NSA surveillance covers 75% of US internet traffic
The National Security Agency's (NSA) surveillance network has the capacity to reach about 75% of all US internet communications in the hunt for intelligence, says a report.
Citing current and former NSA officials, the Wall Street Journal reported on Tuesday that the 75% coverage makes up more of Americans' internet communications than officials have publicly disclosed.
The newspaper said the agency keeps the content of some emails sent between US citizens and also filters domestic phone calls made over the internet.
The NSA's filtering, carried out with telecom companies, looks for communications that either originate or end abroad, or are entirely foreign but happen to be passing through the United States, the paper said.

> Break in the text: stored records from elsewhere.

(* ===== verification/Security.v ===== *)
(** * Hostile peers

    [Session.System] again, but with no assumption on what the peers advertise:
    every connection a link can yield is allowed, with every behaviour during
    its handshake and every datagram afterwards. Whatever the peers do, in any
    order of the steps of their sessions, the node stays well-formed (it panics at
    most on a peer that advertises an address twice), its routes
    outside the allowed networks are left alone, and a packet only leaves over a
    connection whose remote key has signed for its destination. *)

From S2P Require Import Prelude ErrorCode Net Keys Addr Proto Validate Packet Handshake Route Relay Dns Session Ecn DataPlane.
From stdpp Require Import prelude gmap strings.
From Stdlib Require Import Strings.Byte.

Section Hostile.
Context `{IpnetLaws, IrohLaws, MessageLaws ControlRequest, MessageLaws ControlResponse}.
Context `{ErrorCodeExt, DebugFmt, ThinStatusOps, RoutingTableLaws W routes}.
Context (cfgs : list PeerSessionConfig) (installed : gset IpAddr).

(** Any connection can come up at any time. *)
Definition any_connection (i : nat) (conn : Connection) : Prop := True.

(** The networks the node allows, as configured, are well-formed. *)
Definition networks_ok : Prop :=
  Forall (λ self, Forall IpNet_wf (allowed_networks (ps_common self))) cfgs.

(** An address that the node may have to do with. *)
Definition permitted (ip : IpAddr) : Prop :=
  IpAddr_wf ip ∧ ∃ self a, self ∈ cfgs ∧ a ∈ allowed_networks (ps_common self) ∧ in_network a ip.

Lemma entitled_permitted self conn ip :
  self ∈ cfgs → entitled (peer_config self conn) ip → permitted ip.
Proof.
  intros Hs (net & sig & a & -> & Hwf & _ & _ & Ha & Hin). split; [|by exists self, a].
  destruct net; apply Hwf.
Qed.

(** ** The invariant *)

Record relay_ok (r : Relay W ConnectedPeer) : Prop := {
  ro_inv : relay_inv routes r;
  ro_permitted ip : is_Some (Relay_get r ip) → permitted ip;
  ro_entitled ip cp : Relay_get r ip = Some (Connected cp) → entitled (cp_config cp) ip;
  ro_routes ip : ¬ permitted ip → ip ∈ routes (handle r) ↔ ip ∈ installed;
}.

Definition names_ok (names : PeerNames) : Prop :=
  map_Forall (λ _ addrs, Forall permitted addrs) (addresses names).

Record node_ok (n : Node (W := W)) : Prop := {
  no_relay : relay_ok (relay n);
  no_names names : dns_names n = Some names → names_ok names;
}.

Definition phase_ok (self : PeerSessionConfig) (p : phase) : Prop :=
  Forall permitted (phase_addrs p) ∧
  match p with
  | Registering conn changed _ =>
      handshake (peer_config self conn) (conn_handshake conn) = Ok changed ∧
      Forall (entitled (peer_config self conn)) changed
  | _ => True
  end.

(** A change of the entries and routes of [ips] only. *)
Lemma relay_ok_change ips r r' :
  relay_ok r → relay_inv routes r' → Forall permitted ips →
  (∀ ip, ip ∉ ips → Relay_get r' ip = Relay_get r ip) →
  (∀ ip cp, ip ∈ ips → Relay_get r' ip = Some (Connected cp) → entitled (cp_config cp) ip) →
  (∀ ip, ip ∉ ips → ip ∈ routes (handle r') ↔ ip ∈ routes (handle r)) →
  relay_ok r'.
Proof.
  intros [Hi Hp He Hr] Hi' Hips Hout Hin Hroutes. rewrite Forall_forall in Hips. split; [done|..].
  - intros ip Hs. destruct (decide (ip ∈ ips)) as [?|Hn]; [by apply Hips|].
    rewrite Hout in Hs by done. by apply Hp.
  - intros ip cp Hg. destruct (decide (ip ∈ ips)) as [?|Hn]; [by apply Hin|].
    rewrite Hout in Hg by done. by apply He.
  - intros ip Hn. rewrite Hroutes; [by apply Hr|]. intros Hip. by apply Hn, Hips.
Qed.

Lemma relay_ok_remove ips r r' :
  relay_ok r → Forall permitted ips → relay_inv routes r' →
  routes (handle r) ∖ list_to_set ips ⊆ routes (handle r') ⊆ routes (handle r) →
  (∀ ip, Relay_get r' ip = if decide (ip ∈ ips) then None else Relay_get r ip) →
  relay_ok r'.
Proof.
  intros Hr Hips Hr' Hw Hg. apply (relay_ok_change ips r); [done..| | |set_solver].
  - intros ip Hn. by rewrite Hg, decide_False.
  - intros ip cp Hip. by rewrite Hg, decide_True.
Qed.

Lemma relay_ok_park ips r : relay_ok r → relay_ok (Relay_park ips r).
Proof.
  intros Hr. pose proof Hr as [Hi Hp He Hro]. split.
  - by apply park_inv.
  - intros ip. rewrite get_park. case_decide; [rewrite fmap_is_Some|]; apply Hp.
  - intros ip cp. rewrite get_park. case_decide; [|apply He]. by destruct (Relay_get r ip).
  - intros ip. rewrite (proj1 (park_handle ips r)). apply Hro.
Qed.

Lemma relay_ok_insert ips cp r res r' :
  relay_ok r → Forall permitted ips → Forall (entitled (cp_config cp)) ips →
  relay_inv routes r' → insert_post routes ips cp r res r' → relay_ok r'.
Proof.
  intros Hr Hips Hent Hr' Hp. rewrite Forall_forall in Hent.
  apply (relay_ok_change ips r); [done..| | |]; destruct res; destruct Hp as [Hw Hg].
  1,2: intros ip Hn; by rewrite Hg, decide_False.
  1,2: intros ip cp' Hip; rewrite Hg, decide_True by done; intros [= <-]; by apply Hent.
  - intros ip Hn. rewrite Hw. set_solver.
  - set_solver.
Qed.

Lemma node_ok_park rs n : node_ok n → node_ok (park_routes rs n).
Proof.
  intros [Hr Hn]. unfold park_routes. case_match; [|by split].
  split; simpl; [by apply relay_ok_park|done].
Qed.

(** A step of a session. *)
Lemma advance_ok self ev p n o :
  networks_ok → self ∈ cfgs → advance self ev p n = Some o → node_ok n → phase_ok self p →
  (o = Panic ∧ ∃ conn changed previous, p = Registering conn changed previous ∧ ¬ NoDup changed) ∨
  ∃ p' n', o = Ret (p', n') ∧ node_ok n' ∧ phase_ok self p'.
Proof.
  intros Hnets Hs E Hn [Hp Hph]. pose proof Hn as [Hr Hnames].
  destruct p as [rs|conn changed prev|conn cp rs|], ev as [[conn'| |]| |]; simplify_eq/=.
  - right. destruct (handshake _ _) as [changed|err] eqn:Eh; simplify_eq/=; [|by eexists _, _].
    assert (Forall (entitled (peer_config self conn')) changed) as Hent.
    { eapply handshake_entitled; [|exact Eh]. by apply (proj1 (Forall_forall _ _) Hnets). }
    assert (Forall permitted changed) as Hch
      by (eapply Forall_impl; [exact Hent|]; intros ip; by apply entitled_permitted).
    destruct (remove_nonempty_spec (stale_of changed rs) (relay n) (ro_inv _ Hr))
      as (r' & -> & Hr' & Hw & Hg).
    eexists _, _. split; [done|]. split; [|split; [by apply Forall_app|done]].
    split; simpl; [|done]. eapply relay_ok_remove; [done| |done..].
    rewrite Forall_forall in Hp |- *. intros ip Hip. apply Hp. by apply stale_of_spec in Hip as [? _].
  - right. eexists _, _. split; [done|]. split; [by apply node_ok_park|done].
  - right. destruct (withdraw_routes_spec self rs (count_session n "p2p_vpn_peer_session_link_ended"
      [("peer"%string, ps_name self)]) (ro_inv _ Hr)) as (n' & -> & Hr' & Hd & Hw & Hg).
    eexists _, _. split; [done|]. split; [|by split]. split; [by eapply relay_ok_remove|].
    intros names. rewrite Hd. simpl. destruct (dns_names n) as [nm|]; [|done]. intros [= <-].
    apply map_Forall_delete. by apply Hnames.
  - apply Forall_app in Hp as [Hch Hprev].
    pose proof (Relay_insert_outcome changed (connected_of self conn) (relay n) (ro_inv _ Hr)) as Hout.
    destruct (Relay_insert changed (connected_of self conn) (relay n)) as [[res r']|].
    2: { left. split; [done|]. by exists conn, changed, prev. }
    right. destruct Hout as [Hr' Hpost], Hph as [_ Hph].
    assert (relay_ok r') as Hok
      by exact (relay_ok_insert changed (connected_of self conn) (relay n) res r' Hr Hch Hph Hr' Hpost).
    destruct res as [[]|err]; eexists _, _; (split; [done|]);
      [|by split; [split|split; [constructor|]]].
    split; [|by split]. destruct (dns_names n) as [nm|] eqn:Ed; (split; simpl; [done|]);
      [|by intros ?; rewrite Ed]. intros ? [= <-]. apply map_Forall_insert_2; [done|by apply Hnames].
  - right. eexists _, _. split; [done|]. split; [|done].
    destruct (relay_receive self conn rs n) as [Er Ed]. split.
    + rewrite Er. apply (node_ok_park rs n Hn).
    + by rewrite Ed.
Qed.

Record hostile_inv (s : System (W := W)) : Prop := {
  hi_node : node_ok (node s);
  hi_len : length (phases s) = length cfgs;
  hi_phases i self p : cfgs !! i = Some self → phases s !! i = Some p → phase_ok self p;
}.

Lemma hostile_step s o :
  networks_ok → hostile_inv s → sys_step cfgs any_connection s o →
  (o = Panic ∧ registers_repeat cfgs any_connection s) ∨ ∃ s', o = Ret s' ∧ hostile_inv s'.
Proof.
  intros Hnets [Hn Hlen Hph] [i self ev p o' Hi Hp _ E].
  destruct (advance_ok self ev p (node s) o')
    as [[-> (conn & changed & prev & -> & Hnd)]|(p' & n' & -> & Hn' & Hp')]; eauto.
  { by eapply list_elem_of_lookup_2. }
  { left. split; [done|]. destruct (Hph _ _ _ Hi Hp) as [_ [Hh _]].
    by exists i, self, conn, changed, prev. }
  right.
  eexists. split; [done|]. split; simpl; [done|by rewrite length_insert|].
  intros j self' q Hj Hq.
  destruct (decide (j = i)) as [->|Hne].
  - rewrite list_lookup_insert_eq in Hq by (by eapply lookup_lt_Some). by simplify_eq.
  - rewrite list_lookup_insert_ne in Hq by done. eauto.
Qed.

(** A node that has just started: no peer is connected, no name is known. *)
Record fresh_node (n : Node (W := W)) : Prop := {
  fn_relay : ∃ w, relay n = Relay_new w ∧ routes w = installed;
  fn_names names : dns_names n = Some names → addresses names = ∅;
}.

Lemma hostile_init n : fresh_node n → hostile_inv (sys_init cfgs n).
Proof.
  intros [(w & Er & Ew) Hnames]. split; simpl.
  - split; [rewrite Er; split|].
    + apply Relay_new_inv.
    + by intros ip [d Hd].
    + by intros ip cp Hg.
    + intros ip _. simpl. by rewrite Ew.
    + intros names Hd. unfold names_ok. rewrite (Hnames names Hd). apply map_Forall_empty.
  - apply length_replicate.
  - by intros i self p _ [-> _]%lookup_replicate.
Qed.

Lemma hostile_reachable n o :
  networks_ok → fresh_node n → reachable cfgs any_connection (sys_init cfgs n) o →
  (o = Panic ∧ reaches_repeat cfgs any_connection (sys_init cfgs n)) ∨ ∃ s, o = Ret s ∧ hostile_inv s.
Proof.
  intros Hnets Hn Hr. induction Hr as [|s' o Hr IH Hstep].
  - right. eexists. split; [done|]. by apply hostile_init.
  - destruct IH as [[? _]|(s1 & [= <-] & Hs1)]; [done|].
    destruct (hostile_step s' o Hnets Hs1 Hstep) as [[-> Hrep]|?]; [|by right].
    left. split; [done|]. by exists s'.
Qed.

Lemma hostile_phase s p : hostile_inv s → p ∈ phases s → Forall permitted (phase_addrs p).
Proof.
  intros [_ Hlen Hph] [i Hi]%list_elem_of_lookup_1.
  assert (is_Some (cfgs !! i)) as [self Hs]
    by (apply lookup_lt_is_Some_2; rewrite <- Hlen; by eapply lookup_lt_Some).
  by destruct (Hph i self p Hs Hi).
Qed.


(** C15: whatever the peers do, a packet from the TUN device leaves only over a
    connection whose remote key has signed a network that the signature derives
    the destination of the packet in, and the destination is in a network the
    node allows. *)
Theorem packets_reach_entitled `{EtherparseLaws, IpHeaderLaws, DnsStackLaws, DnsHandler}
    (n : Node (W := W)) (s : System) (env : RxEnv (W := W) (T := ConnectedPeer))
    (packet : list byte) :
  networks_ok → fresh_node n → reachable cfgs any_connection (sys_init cfgs n) (Ret s) →
  rx_relay env = relay (node s) →
  ∃ sent effects, tun_rx_step env packet = Ret (sent, effects) ∧
    ∀ cp datagram, sent = Some (cp, datagram) →
      ∃ ip, dest_ip packet = Some ip ∧ entitled (cp_config cp) ip ∧ permitted ip.
Proof.
  intros Hnets Hn Hr He.
  destruct (hostile_reachable n _ Hnets Hn Hr) as [[? _]|(s' & [= <-] & Hs)]; [done|].
  pose proof (hi_node _ Hs) as [[_ Hp Hent _] _].
  destruct (tun_rx_step_facts env packet) as (sent & effects & E & Hc & _).
  exists sent, effects. split; [done|]. intros cp datagram Hsent.
  destruct (Hc cp datagram Hsent) as (_ & (ip & Hip & Hg) & _). rewrite He in Hg.
  exists ip. split_and!; [done|by apply Hent|by apply Hp].
Qed.
End Hostile.

(** ** Witnesses: Mallory claims Bob's address while Bob is connected *)
Import IpnetRef KeysRef MessageRef EtherparseRef HeaderRef DnsRef MockRoutes RelayRef Plane.
Import Session.Example_.

Module Takeover.
Definition peers : list PeerSessionConfig := [alice_session "peer"; alice_session "peer"].

Definition takeover : list (nat * event) :=
  [(0, EvLink (LinkUp bob_conn)); (0, EvInsert); (1, EvLink (LinkUp mallory_conn)); (1, EvInsert)].

Definition start : System := sys_init peers (node0 empty).

Lemma run_steps_reachable evs s :
  run_steps evs start = Ret s →
  reachable peers any_connection start (Ret s) ∧ length (phases s) = length peers.
Proof.
  revert s. induction evs as [|[i ev] evs IH] using rev_ind; intros s.
  { intros [= <-]. split; [apply reach_init|done]. }
  unfold run_steps. rewrite foldl_app. fold (run_steps evs start). cbn [foldl].
  destruct (run_steps evs start) as [s1|]; [|done]. simpl.
  destruct (IH s1 eq_refl) as [Hr Hlen].
  destruct (phases s1 !! i) as [p|] eqn:Ep; [|done].
  destruct (advance _ ev p (node s1)) as [o|] eqn:Ea; [|done].
  assert (peers !! i = Some (alice_session "peer")) as Hi.
  { apply lookup_lt_Some in Ep. rewrite Hlen in Ep. simpl in Ep. by destruct i as [|[|i]]; [..|lia]. }
  pose proof (sys_session peers any_connection s1 i _ ev p o Hi Ep) as Hs.
  destruct o as [[p' n']|]; [|done]. intros [= <-]. split; [|by simpl; rewrite length_insert].
  apply (reach_step _ _ _ s1); [done|]. by apply Hs; [destruct ev as [[]| |]|].
Qed.

(** Both connect, and Bob's address is dispatched to Mallory's connection. *)
Lemma taken_over :
  ∃ s, reachable peers any_connection start (Ret s) ∧ conn_of (node s) bob_addr = Some (Some 2).
Proof.
  assert ((let! s := run_steps takeover start in Ret (conn_of (node s) bob_addr)) =
    Ret (Some (Some 2))) as E by (by vm_compute).
  destruct (run_steps takeover start) as [s|] eqn:Es; [|done]. simpl in E. injection E as E.
  exists s. split; [|done]. by apply (run_steps_reachable takeover).
Qed.

Lemma peers_networks : networks_ok peers.
Proof. unfold networks_ok. by_decide. Qed.

Lemma start_fresh : fresh_node (W := world) (routes := mock_routes) ∅ (node0 empty).
Proof. split; [by exists empty|by intros names [= <-]]. Qed.

Definition packet_to_bob : list byte :=
  take 24 MOCK_IPV6_PACKET ++
  to_be_bytes 16 (match bob_addr with V6 a => a | V4 a => a end) ++ drop 40 MOCK_IPV6_PACKET.

Definition rx_of (s : System (W := world)) : RxEnv (W := world) (T := ConnectedPeer) :=
  {| rx_relay := relay (node s); dns_dispatch := None; rx_gateway := gateway6;
     peer_env _ := idle_conn 1200; tx_accepts := true |}.

Lemma packet_to_bob_sent s cp :
  Relay_get (relay (node s)) bob_addr = Some (Connected cp) →
  tun_rx_step (rx_of s) packet_to_bob = Ret (Some (cp, packet_to_bob), []).
Proof.
  intros Hg. apply tun_rx_step_forwards; [done| |by vm_compute..].
  assert (dest_ip packet_to_bob = Some bob_addr) as -> by (by vm_compute). exact Hg.
Qed.
End Takeover.
Import Takeover.


Lemma packets_reach_entitled_witness :
  ∃ s cp, tun_rx_step (rx_of s) packet_to_bob = Ret (Some (cp, packet_to_bob), []) ∧
    cp_conn cp = 2 ∧ entitled (cp_config cp) bob_addr.
Proof.
  destruct taken_over as (s & Hr & Hc).
  destruct (packets_reach_entitled (routes := mock_routes) peers ∅ (node0 empty) s (rx_of s)
    packet_to_bob peers_networks start_fresh Hr eq_refl) as (sent & effects & E & Hs).
  unfold conn_of in Hc. destruct (Relay_get (relay (node s)) bob_addr) as [[cp|]|] eqn:Eg; [|done..].
  pose proof (packet_to_bob_sent s cp Eg) as Ep. rewrite Ep in E. injection E as <- <-.
  exists s, cp. split; [exact Ep|]. split; [congruence|].
  destruct (Hs cp packet_to_bob eq_refl) as (ip & Hip & Hent & _).
  assert (dest_ip packet_to_bob = Some bob_addr) as Hb by (by vm_compute). congruence.
Defined.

But officials told the Wall Street Journal the system's broad reach makes it more likely that purely domestic communications will be incidentally intercepted and collected in the hunt for foreign ones.
'Defeating foreign adversaries'
In response to a request for comment, NSA said its intelligence mission "is centred on defeating foreign adversaries who aim to harm the country. We defend the United States from such threats while fiercely working to protect the privacy rights of US persons."
"It's not either/or. It's both," NSA said in a statement to Reuters.
The newspaper said that these surveillance programmes show the NSA can track almost anything that happens online, so long as it is covered by a broad court order.
Edward Snowden, a former NSA contractor, first disclosed details of secret US programmes to monitor Americans' telephone and internet traffic earlier this season.